Even the other less scabrous instincts are treated in different fashions in different countries. Take, for example, ambition and the love of money. It may be a mere fancy, but my impression is that these passions are more frequently, more fully and unequivocally treated in French literature than in the Anglo-Saxon. Balzac's Rastignac brooding over Paris is one of a large family of ambitious young men who are prepared to go to any length to make their fortune. Rastignac has a score of brothers in the works of Balzac himself, dozens more in Zola; and when the lesser novelists can spare a moment from love, they like to bring in some Machiavellian personage of the same clan. Ambition and acquisitiveness figure largely, it is true, in English and American fiction. But it will be found, I think, that the Anglo-Saxon counterparts of Rastignac are rarely so ruthless, so logical, so frankly immoral as Balzac's hero.

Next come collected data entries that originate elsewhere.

Definition topo_run (t : GossipTopology) (es : list TopoEvent) : GossipTopology := foldl topo_step t es.

(** The grant of an event that passes the checks of its path. *)
Definition accepted_grant (e : TopoEvent) : option PeeringGrant :=
  match e with
  | GrantSeen now g =>
      if bool_decide (pg_source g ≠ pg_target g) && negb (String.eqb (pg_signature g) EmptyString) && negb (PeeringGrant_is_expired now g) then Some g else None
  | GrantVerified now registry g => if is_ok (PeeringGrantVerifier_verify hex_error registry now g) then Some g else None
  | _ => None
  end.

(** The specification: the grants that are held, in the order they were accepted: neither
    replaced nor revoked, pruned or reset. A revocation counts as it is handed in, as the
    code takes it; an expired grant is held until it is pruned. *)
Definition held_step (gs : list PeeringGrant) (e : TopoEvent) : list PeeringGrant :=
  match e with
  | Revoked r => filter (λ g, pg_grant_id g ≠ pr_grant_id r) gs
  | Pruned now => filter (λ g, (now < pg_valid_until g)%Z) gs
  | WasReset => []
  | _ => match accepted_grant e with Some g => filter (λ g', pg_grant_id g' ≠ pg_grant_id g) gs ++ [g] | None => gs end
  end.

Definition held_grants (es : list TopoEvent) : list PeeringGrant := foldl held_step [] es.
End Verified.

(** ** The decision, for every topology *)

Lemma head_sort_first_min l h rest : sort_by cost_leb l = h :: rest →
  ∃ l1 l2, l = l1 ++ h :: l2 ∧ Forall (λ x, th_cost h < th_cost x) l1 ∧ Forall (λ x, th_cost h <= th_cost x) l2.
Proof.
  revert h rest. induction l as [|x l IH]; intros h rest; [done|]. cbn [sort_by foldr]. fold (sort_by cost_leb l).
  destruct (sort_by cost_leb l) as [|y s] eqn:Hs; cbn [insert_sorted].
  - intros [= <- <-]. exists [], l. split_and!; [done|constructor|]. apply (f_equal length) in Hs. rewrite length_sort_by in Hs. by destruct l.
  - destruct (IH y s eq_refl) as (l1 & l2 & -> & H1 & H2). unfold cost_leb at 1. destruct (N.leb_spec (th_cost x) (th_cost y)) as [Hle|Hlt]; intros [= <- <-].
    + exists [], (l1 ++ y :: l2). split_and!; [done|constructor|]. apply Forall_app. split; [|constructor; [done|]]; (eapply Forall_impl; [eassumption|]); cbn; intros; lia.
    + exists (x :: l1), l2. split_and!; [done|by constructor|done].
Qed.

Section Decisions.
Context `{TT : TransitTopology T}.

(** A packet for the own network is local. Any other is forwarded exactly when the source
    is permitted and the first of the cheapest hops to the target has a positive cost, and
    then along that hop; otherwise it is dropped. *)
Theorem transit_decide_spec cfg (t : T) source source_network target :
  match transit_decide cfg t source source_network target with
  | TdLocal => target = tc_local_network cfg
  | TdForward via next cost => target ≠ tc_local_network cfg ∧ permits (tc_capability cfg) source = true ∧ 0 < cost ∧
      ∃ l1 l2, hops_to t target = l1 ++ mkTransitHop via next cost :: l2 ∧
        Forall (λ x, cost < th_cost x) l1 ∧ Forall (λ x, cost <= th_cost x) l2
  | TdDrop _ => target ≠ tc_local_network cfg ∧
      (permits (tc_capability cfg) source = false ∨ hops_to t target = [] ∨ ∃ h, h ∈ hops_to t target ∧ th_cost h = 0)
  end.
Proof.
  unfold transit_decide. destruct (decide _) as [|Hne]; [done|]. destruct (permits _ _); cbn [negb]; [|by auto].
  destruct (sort_by cost_leb (hops_to t target)) as [|[via next cost] rest] eqn:Hs.
  - split; [done|]. right; left. apply (f_equal length) in Hs. rewrite length_sort_by in Hs. by destruct (hops_to t target).
  - destruct (head_sort_first_min _ _ _ Hs) as (l1 & l2 & Hl & H1 & H2). cbn [th_cost th_via_network th_next_hop] in *.
    destruct (N.eqb_spec cost 0) as [->|Hc]; [|split_and!; [done|done|lia|by exists l1, l2]].
    split; [done|]. right; right. eexists (mkTransitHop via next 0). split; [|done]. rewrite Hl. set_solver.
Qed.
(* ===== verification/PairingText.v ===== *)
(** * Capabilities and texts of the pairing protocol
    ([crates/a3net-pairing/src/capability.rs, error.rs], the base64url of [wire.rs], the format of [code.rs])

    A set of capabilities is the sorted vector of the source, searched by the halving loop of
    [binary_search]. The reasons of a malformed input are left out of the errors. The text of
    an invitation code is ASCII.

    The theorems show that the sorted vector acts as a set, that base64url reads back what it
    writes, and that the code printed for a hash parses. *)
From stdpp Require Import prelude strings list sorting.
From Stdlib Require Import NArith ZArith Lia Ascii.
From S2P Require Import Prelude NodeId EvmWallet.

#[local] Open Scope N_scope.

Inductive PairingError : Type :=
  | PgMalformed (what : string) | InvitationExpired (expired_at now : Z) | RequestExpired (expired_at now : Z)
  | NonceReplay (nonce_prefix : list N) | NonceMismatch | ClockSkew (max_seconds peer now : Z) | UnsupportedScheme (tag : N)
  | SignatureLength (expected got : nat) | IssuerSignatureInvalid | TransportSignatureInvalid | NodeIdMismatch
  | CapabilityNotGranted (name : string) | DeviceRevoked (id : list N) | DeviceExpired (id : list N) (expired_at : Z) | DeviceNotFound (id : list N)
  | PgStorage.

Inductive ErrorClass : Type := EcRejected | EcExpired | EcFatal.
Definition PairingError_class (e : PairingError) : ErrorClass :=
  match e with
  | PgStorage => EcFatal
  | PgMalformed _ | UnsupportedScheme _ | SignatureLength _ _ | IssuerSignatureInvalid | TransportSignatureInvalid | NodeIdMismatch | CapabilityNotGranted _ => EcRejected
  | InvitationExpired _ _ | RequestExpired _ _ | NonceReplay _ | NonceMismatch | ClockSkew _ _ _ | DeviceRevoked _ | DeviceExpired _ _ | DeviceNotFound _ => EcExpired
  end.

(** ** Capabilities *)

Definition Capability : Type := N.
Definition CHAT : Capability := 1.
Definition FILES_READ : Capability := 16.
Definition FILES_WRITE : Capability := 17.
Definition SYNC : Capability := 32.
Definition PRESENCE : Capability := 48.
Definition GOSSIP_PUBLISH : Capability := 64.
Definition DOCS_READ : Capability := 80.
Definition DOCS_WRITE : Capability := 81.
Definition ALL_KNOWN : Capability := 255.

Definition capability_names : list (Capability * string) :=
  [(CHAT, "chat"); (FILES_READ, "files.read"); (FILES_WRITE, "files.write"); (SYNC, "sync"); (PRESENCE, "presence");
   (GOSSIP_PUBLISH, "gossip.publish"); (DOCS_READ, "docs.read"); (DOCS_WRITE, "docs.write")]%string.

Definition capability_name (c : Capability) : string :=
  match List.find (λ e, fst e =? c) capability_names with Some e => snd e | None => if c =? ALL_KNOWN then "all-known" else "unknown" end.
Definition capability_from_name (name : string) : option Capability := fst <$> List.find (λ e, (snd e =? name)%string) capability_names.
Definition capability_is_known (c : Capability) : bool := negb (capability_name c =? "unknown")%string.

Definition CapabilitySet : Type := list Capability.

(** The loop of [slice::binary_search]: the element found, or where it belongs. *)
Fixpoint bsearch_loop (fuel : nat) (l : list N) (x : N) (base size : nat) : nat :=
  match fuel with
  | O => base
  | S fuel =>
      if Nat.leb size 1 then base
      else
        let half := Nat.div2 size in
        let mid := (base + half)%nat in
        bsearch_loop fuel l x (if x <? nth mid l 0 then base else mid) (size - half)
  end.

Definition binary_search (l : list N) (x : N) : nat + nat :=
  match l with
  | [] => inr 0%nat
  | _ =>
      let base := bsearch_loop (length l) l x 0 (length l) in
      match nth base l 0 ?= x with Eq => inl base | Lt => inr (S base) | Gt => inr base end
  end.

Fixpoint dedup (l : list N) : list N :=
  match l with
  | [] => []
  | x :: l => match dedup l with [] => [x] | y :: r => if x =? y then y :: r else x :: y :: r end
  end.

Definition caps_from_iter (l : list Capability) : CapabilitySet := dedup (sort_by N.leb l).
Definition caps_from_names (l : list string) : CapabilitySet := caps_from_iter (omap capability_from_name l).
Definition caps_insert (c : Capability) (s : CapabilitySet) : CapabilitySet :=
  match binary_search s c with inl _ => s | inr i => take i s ++ c :: drop i s end.
Definition caps_remove (c : Capability) (s : CapabilitySet) : CapabilitySet * bool :=
  match binary_search s c with inl i => (delete i s, true) | inr _ => (s, false) end.
Definition caps_contains (s : CapabilitySet) (c : Capability) : bool := match binary_search s c with inl _ => true | inr _ => false end.
Definition caps_intersects (s t : CapabilitySet) : bool :=
  let '(a, b) := if Nat.leb (length s) (length t) then (s, t) else (t, s) in existsb (caps_contains b) a.

Definition caps_bitmask (s : CapabilitySet) : N :=
  foldl (λ mask c, if c <? 64 then N.lor mask (N.shiftl 1 c) else mask) 0 s.
(** [{:016x}]. *)
Definition caps_canonical (s : CapabilitySet) : string := "caps:" +:+ hex_encode_ref (be_bytes 8 (caps_bitmask s)).

(** ** base64url *)

Definition b64_char (n : N) : ascii :=
  ascii_of_N (if n <? 26 then 65 + n else if n <? 52 then 71 + n else if n <? 62 then n - 4 else if n =? 62 then 45 else 95).

Definition b64_digit (n : N) : ascii := b64_char (N.land n 63).

Fixpoint base64url_encode (bs : list N) : string :=
  match bs with
  | a :: b :: c :: bs =>
      let n := N.lor (N.lor (N.shiftl a 16) (N.shiftl b 8)) c in
      String (b64_digit (N.shiftr n 18)) (String (b64_digit (N.shiftr n 12)) (String (b64_digit (N.shiftr n 6)) (String (b64_digit n) (base64url_encode bs))))
  | [a; b] =>
      let n := N.lor (N.shiftl a 16) (N.shiftl b 8) in
      String (b64_digit (N.shiftr n 18)) (String (b64_digit (N.shiftr n 12)) (String (b64_digit (N.shiftr n 6)) EmptyString))
  | [a] => let n := N.shiftl a 16 in String (b64_digit (N.shiftr n 18)) (String (b64_digit (N.shiftr n 12)) EmptyString)
  | [] => EmptyString
  end.

Definition decode_char (c : ascii) : option N :=
  let n := N_of_ascii c in
  if (65 <=? n) && (n <=? 90) then Some (n - 65)
  else if (97 <=? n) && (n <=? 122) then Some (n - 97 + 26)
  else if (48 <=? n) && (n <=? 57) then Some (n - 48 + 52)
  else if n =? 45 then Some 62 else if n =? 95 then Some 63 else None.

Definition MAX_INPUT_LEN : nat := 2048.

(** The groups of four digits and the rest; [as u8] keeps the low eight bits. *)
Fixpoint base64url_groups (s : list ascii) : option (list N) :=
  match s with
  | [] => Some []
  | c0 :: c1 :: c2 :: c3 :: s =>
      a ← decode_char c0; b ← decode_char c1; c ← decode_char c2; d ← decode_char c3;
      rest ← base64url_groups s;
      Some (N.lor (N.shiftl a 2) (N.shiftr b 4) mod 256 :: N.lor (N.shiftl b 4) (N.shiftr c 2) mod 256 :: N.lor (N.shiftl c 6) d mod 256 :: rest)
  | [c0; c1] => a ← decode_char c0; b ← decode_char c1; Some [N.lor (N.shiftl a 2) (N.shiftr b 4) mod 256]
  | [c0; c1; c2] =>
      a ← decode_char c0; b ← decode_char c1; c ← decode_char c2;
      Some [N.lor (N.shiftl a 2) (N.shiftr b 4) mod 256; N.lor (N.shiftl b 4) (N.shiftr c 2) mod 256]
  | [_] => None
  end.

Definition base64url_decode (s : string) : result PairingError (list N) :=
  if Nat.ltb MAX_INPUT_LEN (String.length s) then Err (PgMalformed "base64url")
  else ok_or (PgMalformed "base64url") (base64url_groups (String.list_ascii_of_string s)).

(** ** Invitation codes *)

Definition CODE_PREFIX : string := "ADNET:".
Definition CODE_SEGMENTS : nat := 4.
Definition SEGMENT_LEN : nat := 4.
Definition CHARSET : list ascii := String.list_ascii_of_string "ABCDEFGHJKLMNPQRSTUVWXYZ23456789".
Definition charset (i : N) : ascii := nth (N.to_nat i) CHARSET "A"%char.

Record InvitationCode : Type := mkInvitationCode { icd_raw : string }.

Definition code_dash : ascii := "-".

(** The segments of sixteen characters. *)
Definition code_of_chars (chars : list ascii) : InvitationCode :=
  mkInvitationCode (str_join code_dash ((λ i : nat, String.string_of_list_ascii (take SEGMENT_LEN (drop (i * SEGMENT_LEN) chars))) <$> seq 0 CODE_SEGMENTS)).

Definition generate_random (indices : list N) : InvitationCode := code_of_chars (charset <$> indices).

Definition code_chars (hash : list N) : list ascii :=
  concat (imap (λ i byte, let i := N.of_nat i in
    [charset (N.lxor (N.shiftr byte 4 mod 32) (i mod 32)); charset (N.lxor (N.land byte 15 mod 32) ((i + 7) mod 32))]) hash).

Definition code_of_hash (hash : list N) : InvitationCode := code_of_chars (code_chars hash).

Definition in_charset (c : ascii) : bool := existsb (Ascii.eqb c) CHARSET.

Definition validate_format (raw : string) : result PairingError unit :=
  let parts := str_split code_dash raw in
  if negb (Nat.eqb (length parts) CODE_SEGMENTS) then Err (PgMalformed "invitation_code")
  else if forallb (λ p, Nat.eqb (String.length p) SEGMENT_LEN && str_forallb in_charset p) parts then Ok () else Err (PgMalformed "invitation_code").

Definition code_display (c : InvitationCode) : string := CODE_PREFIX +:+ icd_raw c.

Fixpoint str_upper (s : string) : string :=
  match s with EmptyString => EmptyString | String c s => String (to_ascii_uppercase c) (str_upper s) end.

Definition code_from_str (s : string) : result PairingError InvitationCode :=
  let s := str_trim s in
  let raw := match str_strip_prefix CODE_PREFIX s with Some r => r | None => default s (str_strip_prefix "a3net:" s) end in
  let upper := str_upper raw in
  let? _ := validate_format upper in
  Ok (mkInvitationCode upper).

(** ** The sorted vector as a set *)

Definition caps_sorted (s : CapabilitySet) : Prop := StronglySorted N.lt s.

Lemma sorted_nth (l : list N) i j : caps_sorted l → (i < j < length l)%nat → nth i l 0 < nth j l 0.
Proof.
  intros Hs. revert i j. induction Hs as [|x l Hs IH Hx]; intros i j Hij; cbn [length] in Hij; [lia|]. destruct j as [|j]; [lia|]. destruct i as [|i]; cbn [nth]; [|apply IH; lia].
  rewrite Forall_forall in Hx. apply Hx, list_elem_of_In, nth_In. lia.
Qed.

Lemma bsearch_loop_spec fuel (l : list N) x base size :
  caps_sorted l → (1 ≤ size ≤ fuel)%nat → (base + size ≤ length l)%nat → base = 0%nat ∨ nth base l 0 <= x →
  (∀ j, (base + size ≤ j < length l)%nat → x < nth j l 0) →
  let b := bsearch_loop fuel l x base size in
  (b < length l)%nat ∧ (b = 0%nat ∨ nth b l 0 <= x) ∧ ∀ j, (b < j < length l)%nat → x < nth j l 0.
Proof.
  intros Hs. revert base size. induction fuel as [|fuel IH]; intros base size Hsz Hb Hlo Hhi; [lia|]. cbn [bsearch_loop]. destruct (Nat.leb_spec size 1).
  { split_and!; [lia|done|]. intros j Hj. apply Hhi. lia. }
  assert (1 ≤ Nat.div2 size ∧ Nat.div2 size ≤ size - Nat.div2 size)%nat as Hh by (pose proof (Nat.div2_odd size) as Ho; destruct (Nat.odd size); unfold Nat.b2n in Ho; lia). destruct (x <? nth (base + Nat.div2 size) l 0) eqn:Hc; [apply N.ltb_lt in Hc as Hlt|apply N.ltb_ge in Hc as Hge]; apply IH; try lia; try done.
  - intros j Hj. destruct (decide (j = (base + Nat.div2 size)%nat)) as [->|Hne]; [done|]. etrans; [exact Hlt|]. apply sorted_nth; [done|]. lia.
  - intros j Hj. apply Hhi. lia.
Qed.

Lemma binary_search_spec (l : list N) x : caps_sorted l →
  match binary_search l x with
  | inl i => l !! i = Some x
  | inr i => (∀ y, y ∈ take i l → y < x) ∧ (∀ y, y ∈ drop i l → x < y)
  end.
Proof.
  intros Hs. unfold binary_search. destruct l as [|a l0] eqn:El; [split; set_solver|]. rewrite <-El in *. assert (1 ≤ length l)%nat as Hlen by (subst; cbn; lia).
  destruct (bsearch_loop_spec (length l) l x 0 (length l) Hs ltac:(lia) ltac:(lia) ltac:(by left) ltac:(intros; lia)) as (Hb & Hlo & Hhi).
  set (b := bsearch_loop _ _ _ _ _) in *. clearbody b.
  assert (∀ i y, l !! i = Some y → nth i l 0 = y) as Hn by (intros i y Hi; by apply nth_lookup_Some).
  destruct (N.compare_spec (nth b l 0) x) as [He|Hlt|Hgt].
  - destruct (lookup_lt_is_Some_2 l b Hb) as [y Hy]. rewrite Hy. by rewrite <-He, (Hn _ _ Hy).
  - split; intros y (i & Hi)%list_elem_of_lookup.
    + apply lookup_take_Some in Hi as [Hi Hib]. rewrite <-(Hn _ _ Hi). destruct (decide (i = b)) as [->|Hne]; [done|]. etrans; [|exact Hlt]. apply sorted_nth; [done|]. lia.
    + rewrite lookup_drop in Hi. rewrite <-(Hn _ _ Hi). apply lookup_lt_Some in Hi. apply Hhi. lia.
  - assert (b = 0%nat) as -> by (destruct Hlo; [done|lia]). split; intros y (i & Hi)%list_elem_of_lookup; [by rewrite take_0 in Hi|].
    rewrite lookup_drop in Hi. cbn [Nat.add] in Hi. rewrite <-(Hn _ _ Hi). apply lookup_lt_Some in Hi. destruct i as [|i]; [done|]. apply Hhi. lia.
Qed.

In the fiction magazines, young men make good and acquire large lumps of cash; but they do it in a very genteel way, without infringing the moral code, or doing harm to anyone except the villain, who is, of course, fair game.

THE young man who makes a great deal of money in a perfectly honourable fashion, marries the heroine in the last chapter and lives happy ever after, is, of course, the ideal hero of popular fiction. For he represents what we should all like to be and what so few of us are; he compensates by his virtue and his happiness for the chronic inclemency and the incurable moral weakness of the reader's life. A perfectly good and happy people would have no need of literature. One of the principal functions of the popular literature in the present state of society, is to do ideal justice and to make dreams come true.

Popular literature fulfills on this earth the function of heaven. It is there that good men are rewarded and the bad punished; it is there that we seem to other people what we imagine ourselves to be or fondly wish that we were. Those extraordinary novels of Mrs. Barclay's in which luscious young men of five and twenty fall wildly in love with sexagenarian females constitute the heaven —the world where wishes are fulfilled and justice done—of all the unmarried and superannuated women in the miserable world of reality. Every best seller has something of this heavenly quality of compensations for the harshness of reality.

But heaven would not be heaven if it were not for hell; we appreciate the good and the delicious only in contrast with what is horrible and bad. That is why the heroes and heroines of every melodrama pass through four and a half acts of unmerited persecution before emerging from the imbroglio into serenity. All's Well That Ends Well—it is difficult to think of any best seller that might not have had that title.